I’m not sure if we’re quite to the point of everyone embracing a lights-out data center yet, but we are certainly closing in. For IT workers, this cloudy weather can be seen as a shift from working in an IT department at a company to working at a large data center for a cloud computing provider, where the infrastructure they are dealing with is much larger, there is much more automation, and the complexity of integration grows ten-fold.
Shifts in technology have always affected IT workers, although this change could have a much greater impact. Instead of just having to keep up with different hardware and software skills that are ever-changing, the shift to cloud computing has the potential to all but eliminate the small- and medium-sized business IT staff, where infrastructure is migrated to the cloud. The employee desktop is migrated to a virtualized instance in the cloud; all applications, databases and virtual machines or servers can be moved to the cloud, and support for all of this can also be supplied by the cloud provider.
Clouds aside, there are some interesting trends to observe in technology staffing. The mega data centers being built by Microsoft and Google are interesting case studies in staffing ratios and what it takes to support a facility of that size. Both companies have highlighted the factor of available workforce in their site selection studies and both stress the importance of being near universities with good information-technology programs.
Microsoft, Yahoo and others have been cited as having around 50 employees per data center, while many have questioned the reported 200 employees to staff a Google data center. Without getting deep into that discussion, I think it is simply a difference in the fact that Google needs more employees to maintain the large quantities of low-cost commodity servers, where Microsoft probably pays more up front for an enterprise-grade server and thus needs less staff to maintain them. Both companies realize the investment in employee recruitment and continuing education needed to properly train staff in the technology used inside the facility.

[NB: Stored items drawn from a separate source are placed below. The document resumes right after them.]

(* ===== verification/ServicesSpec.v ===== *)
(** * ServicesSpec: what seeding and designing do to the registry

    [seeded] and [designed]: the change of the tables behind one successful use
    case, as a relation between the registry before it, the service it answers
    and the registry after it; and the runs of [Services] that lead there. *)
From S2P Require Export Services.
From S2P Require Import Prelude Values Json Sha256 Manifest Relational Lifecycle Operational Models Authority Codecs Contracts.

(** ** Reasoning about the use cases of the application

    One lemma per step of a use case: opening, a call of the registry, the
    clock, the recovery state, the writes that end it, and the closing that
    follows whatever happened. *)

(** A collaborator failed: it raised, or it answered no time or no usable id. *)
Definition failing (e : event Port AppExn) : bool :=
  match e with
  | Event q (Raise _) => true
  | Event q (Ok v) =>
      match q in Port X return X -> bool with
      | P_now => fun t => negb (is_some t)
      | P_new_service_id => fun u => match u with Some u => (u =? 0)%N || (2 ^ 128 <=? u)%N | None => true end
      | _ => fun _ => false
      end v
  end.

(** A run with a failing collaborator, and the times a run was told. *)
Definition failed_in (tr : list (event Port AppExn)) : Prop := exists e, e ∈ tr /\ failing e = true.
Definition ticked_in (tr : list (event Port AppExn)) (t : datetime) : Prop := Event P_now (Ok (Some t)) ∈ tr.

Section runs.
Context `{PublicModels} `{FloatRepr} `{UnicodeData}.
Variable others : relation Registry.
(** The events a run may consist of. *)
Variable ok : event Port AppExn -> Prop.

Definition serving (s : Session) (e : event Port AppExn) (s' : Session) : Prop := port_serves others s e s' /\ ok e.
Definition troubled : Prop := exists e, ok e /\ failing e = true.

Lemma raised {X} (q : Port X) e : ok (Event q (Raise e)) -> troubled.
Proof. intros Hok. by exists (Event q (Raise e)). Qed.

Abbreviation leading := (Prog.leads serving).

(** Runs served by the collaborators, whose events are all [ok]. *)
Lemma leads_run {A} (p : usecase A) s P tr x s' :
  leading p s P -> runs p tr x -> served (port_serves others) s tr s' -> Forall ok tr -> P x s'.
Proof.
  intros Hp Hr Hs Hok. apply (Hp tr x s' Hr). clear Hp Hr. revert s Hs.
  induction Hok as [|e tr He Hok IH]; intros s; cbn; [done|]. intros (s1 & H1' & H2'). exists s1. by split; [|apply IH].
Qed.

(** A property that needs no event to be [ok]. *)
Lemma leads_plain {A} (p : usecase A) s P : (forall e, ok e) -> leading p s P -> Prog.leads (port_serves others) p s P.
Proof. intros Hall Hp tr x s' Hr Hs. eapply leads_run; [exact Hp|done..|]. by apply Forall_true. Qed.

(** ** Single steps *)
Lemma guard_then {A} b e (p : usecase A) s P :
  (b = false -> P (Raise (Safe e)) s) -> (b = true -> leading p s P) -> leading (require_app b e ;; p) s P.
Proof.
  intros Hf Ht. apply leads_bind. unfold require_app. destruct b; apply leads_done; [by apply Ht|by apply Hf].
Qed.

Lemma open_then {A} (p : usecase A) r P :
  (troubled -> P (Raise (Safe InternalFailure)) (idle r)) ->
  (forall r1, others r r1 -> leading p (busy r1 r1) P) -> leading (new_uow ;; p) (idle r) P.
Proof.
  intros Hf Ho. apply leads_bind, leads_try, leads_ask. intros [u|e] s [Hs Hok]; cbn in Hs.
  - destruct Hs as (_ & r1 & Hr & ->). apply leads_done. by apply Ho.
  - subst. apply leads_done. by eapply Hf, raised.
Qed.

(** A query that runs an operation of the registry. *)
Definition runs_as {A} (q : Port A) (m : registry A) : Prop :=
  forall s s' x, port_serves others s (Event q x) s' -> stored m s s' x.

Lemma call_leads {A} (q : Port A) m r w (P : result AppExn A -> Session -> Prop) :
  runs_as q m -> (troubled -> forall w', P (Raise Unsafe) (busy r w')) ->
  (forall a w', m w = (Ok a, w') -> P (Ok a) (busy r w')) -> leading (ask q) (busy r w) P.
Proof.
  intros Hq Hf Hok. apply leads_ask. intros x s [[Hc Hx]%Hq Ht]. destruct x as [a|e].
  - destruct Hc as (w0 & b & w' & [= <-] & Hm & -> & ->). by apply Hok.
  - apply raised in Ht. destruct e; [done|]. destruct Hc as [->|(w0 & [= <-] & ->)]; by apply Hf.
Qed.

Lemma call_then {A B} (q : Port A) m (f : A -> usecase B) r w P :
  runs_as q m -> (troubled -> forall w', P (Raise Unsafe) (busy r w')) ->
  (forall a w', m w = (Ok a, w') -> leading (f a) (busy r w') P) -> leading (ask q ≫= f) (busy r w) P.
Proof. intros Hq Hf Hok. apply leads_bind. by eapply call_leads. Qed.
Lemma bootstrap_leads x limit r :
  Prog.leads (serving others ok) (bootstrap x limit) (idle r) (bootstrap_outcome x limit r).
Proof using others_refl.
  unfold bootstrap, MAX_BOOTSTRAP_SERVICES. destruct (negb _) eqn:E.
  { apply leads_done. apply negb_true_iff in E. by exists (Failure validation_failed), r. }
  apply negb_false_iff in E. apply snapshot_leads; [by exists (Failure internal_error), r|]. intros r1 Ho.
  assert (bootstrap_outcome x limit r (Ok (Failure internal_error)) (idle r1)) as Hf
    by (by exists (Failure internal_error), r1).
  eapply call_then; [by intros ? ? ?|done|]. intros total w [-> ->]%reading_returns.
  eapply call_then; [by intros ? ? ?|done|]. intros items w Hl.
  unfold list_services in Hl. rewrite reading_bind in Hl. unfold id in Hl. apply decode_services_returns in Hl as [-> ->].
  bools. destruct E as [_ [Hlo Hhi]].
  assert (limit_rows limit (sorted_by created_order (fun s => (sv_created_at s, sv_service_id s))
            (owned r1 (ac_principal_id x))) = listed r1 (ac_principal_id x) limit) as ->.
  { unfold limit_rows, listed. destruct (limit <? 0) eqn:E; [|done]. bools. lia. }
  destruct (_ || _); [by apply leads_done|].
  assert (take (Z.to_nat limit) (ordered_services (listed r1 (ac_principal_id x) limit)) = listed r1 (ac_principal_id x) limit) as ->
    by (rewrite <- (listed_again r1 (ac_principal_id x) limit) at 2; by rewrite listed_scoped).
  apply leads_bind, cards_leads; [done|]. intros cards Hc. apply leads_done. split; [|done].
  eexists _, r1. split_and!; [done..|]. cbn [br_services br_truncated]. split_and!; [done|done|].
  apply Forall2_length in Hc. rewrite Z.ltb_lt, <- Hc. unfold listed, ordered_services.
  rewrite length_take, length_sorted_by. lia.
Qed.
End bootstrap.
Lemma seedable_runs x c r :
  Seedable x c r ->
  add (seeded_service x c u t) r = (Ok tt, with_service (seeded_service x c u t) r)
  /\ audit_columns (audit_of x (lit "seed") (lit "created") u t) = true
  /\ make_service (seeded_service x c u t) = Ok (seeded_service x c u t) /\ negb (u =? 0)%N = true.
Proof.
  intros [Hx Hc Hv Hu Hk Hd (Hs & Hi & Hact) Hres]. pose proof Hv as [Hwf _]%validate_service_spec.
  pose proof (swf_id _ Hwf) as Hid. cbn in Hid. unfold valid_context, valid_seed in *. bools.
  destruct Hx as [Hp Hvia], Hc as [[[Hn Hcl] Hint] Hkey]. split; [|split_and!].
  - apply add_runs; try done.
    + apply not_true_iff_false. unfold domain_taken. intros ([v s'] & Hin & Hb)%existsb_exists.
      apply find_domain_returns in Hd as [_ Hd]. apply list_elem_of_In, elem_of_map_to_list in Hin. bools.
      destruct Hb as [[_ Hp'] Hd']. apply (Hd s'); [|exact Hd']. apply owned_in. split; [by exists v|exact Hp'].
    + cbn [sv_service_id seeded_service]. unfold identity_columns. cbn [live_identity id_principal id_domain id_namespace id_claim_key id_state id_lifecycle_at sv_principal_id seeded_service sv_domain_name sv_service_id in_opt is_some negb andb].
      rewrite valid_text_column by done. rewrite bool_decide_true by done. unfold identifier in Hn. unfold text_column.
      destruct (sd_domain_name c) as [|h tl]; [done|]. bools. cbn [length]. split_and!; try done; try lia.
  - unfold audit_columns, audit_of. cbn [ae_action ae_outcome ae_service_id ae_principal_id ae_created_via].
    rewrite !valid_text_column by done. bools. split_and!; try done. left; left. by vm_compute.
  - apply make_service_spec. done.
  - bools. done.
Qed.

Lemma seed_hosted x c r d :
  Seedable x c r -> dp_session d = idle r ->
  hosting d (seed x c)
  = (Ok (metadata_of (seeded_service x c u t) CLEAR),
     at_session d (idle (claimed_by x SEED (lit "seed") (lit "created") (sd_idempotency_key c) (seed_fingerprint x c)
       (seeded_service x c u t) t (with_service (seeded_service x c u t) r)))).
Proof.
  intros Hsb Hd. pose proof (seedable_runs x c r Hsb) as (Hadd & Haud & Hmk & Hid).
  destruct Hsb as [Hx Hc Hv Hu Hk Hdom (Hs & Hi & Hact) Hres].
  assert (valid_text (sd_idempotency_key c) 128 = true) as Hkey by (unfold valid_seed in Hc; bools; tauto).
  unfold seed. rewrite hosted_require by done. rewrite hosted_require by done. rewrite (hosted_open _ d r) by done.
  etrans; [eapply hosted_concluded|]; [|shelve]. unfold seed_body.
  erewrite (hosted_call _ (resolve_non_lifecycle SEED (ac_principal_id x) (sd_idempotency_key c) _)); [|done|].
  2:{ unfold resolve_non_lifecycle, fail_if, select_claim. rewrite raise_when_bind. cbn [bool_decide].
      rewrite bool_decide_false by done. rewrite reading_bind, Hk. done. }
  cbn [resolve_claim]. rewrite host_bind. cbn [host give].
  erewrite (hosted_call _ (find_domain (ac_principal_id x) (sd_domain_name c))); [|done|exact Hdom].
  unfold seed_new. rewrite host_bind. unfold read_clock. rewrite host_try, host_ask. cbn [answer_port host give].
  rewrite host_bind. unfold fresh_service_id. rewrite host_try, host_ask. cbn [answer_port].
  rewrite hosted_require by done. cbn [host give]. rewrite host_bind, Hmk. cbn [constructed_value host give].
  erewrite (hosted_call _ (add _)); [|done|exact Hadd].
  by apply recorded_runs.
  Unshelve. done.
Qed.
End runs.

On datacenter.tv, Don Denning from Lee Technologies talks about the number of data center staff dwindling as more processes become automated and the on-site roles move toward facilities staff. The jobs needed inside the data center are primarily to maintain the mission-critical environment for IT equipment, as well as the technicians to physically place and replace servers and network gear. Everything else can be done remotely.
The required skill sets split into maintaining the data center environment and operating the equipment in the data center. As the data center landscape changes, it is becoming more complex and architect and network designer jobs will proliferate. Unfortunately, these jobs typically are filled by senior-level technical and management professionals, a talent pool that will shrink by 45 percent by 2015, according to AFCOM.
An October 2007 study by Symantec showed that data centers are understaffed. The primary reason was not the economy or a lack of applicants, but a lack of qualified applicants. The increasing complexity of the data center environment and integration with facilities is making it hard for employers to find the right kind of person to entrust with their critical infrastructure. A quick search on SimplyHired.com for the term “data center,” resulted in 64 percent of the job postings requiring more than five years of experience. The shortage of skills and experience will force companies to train the younger workforce quickly and keep programs in place to keep them current with a rapidly changing, complex environment.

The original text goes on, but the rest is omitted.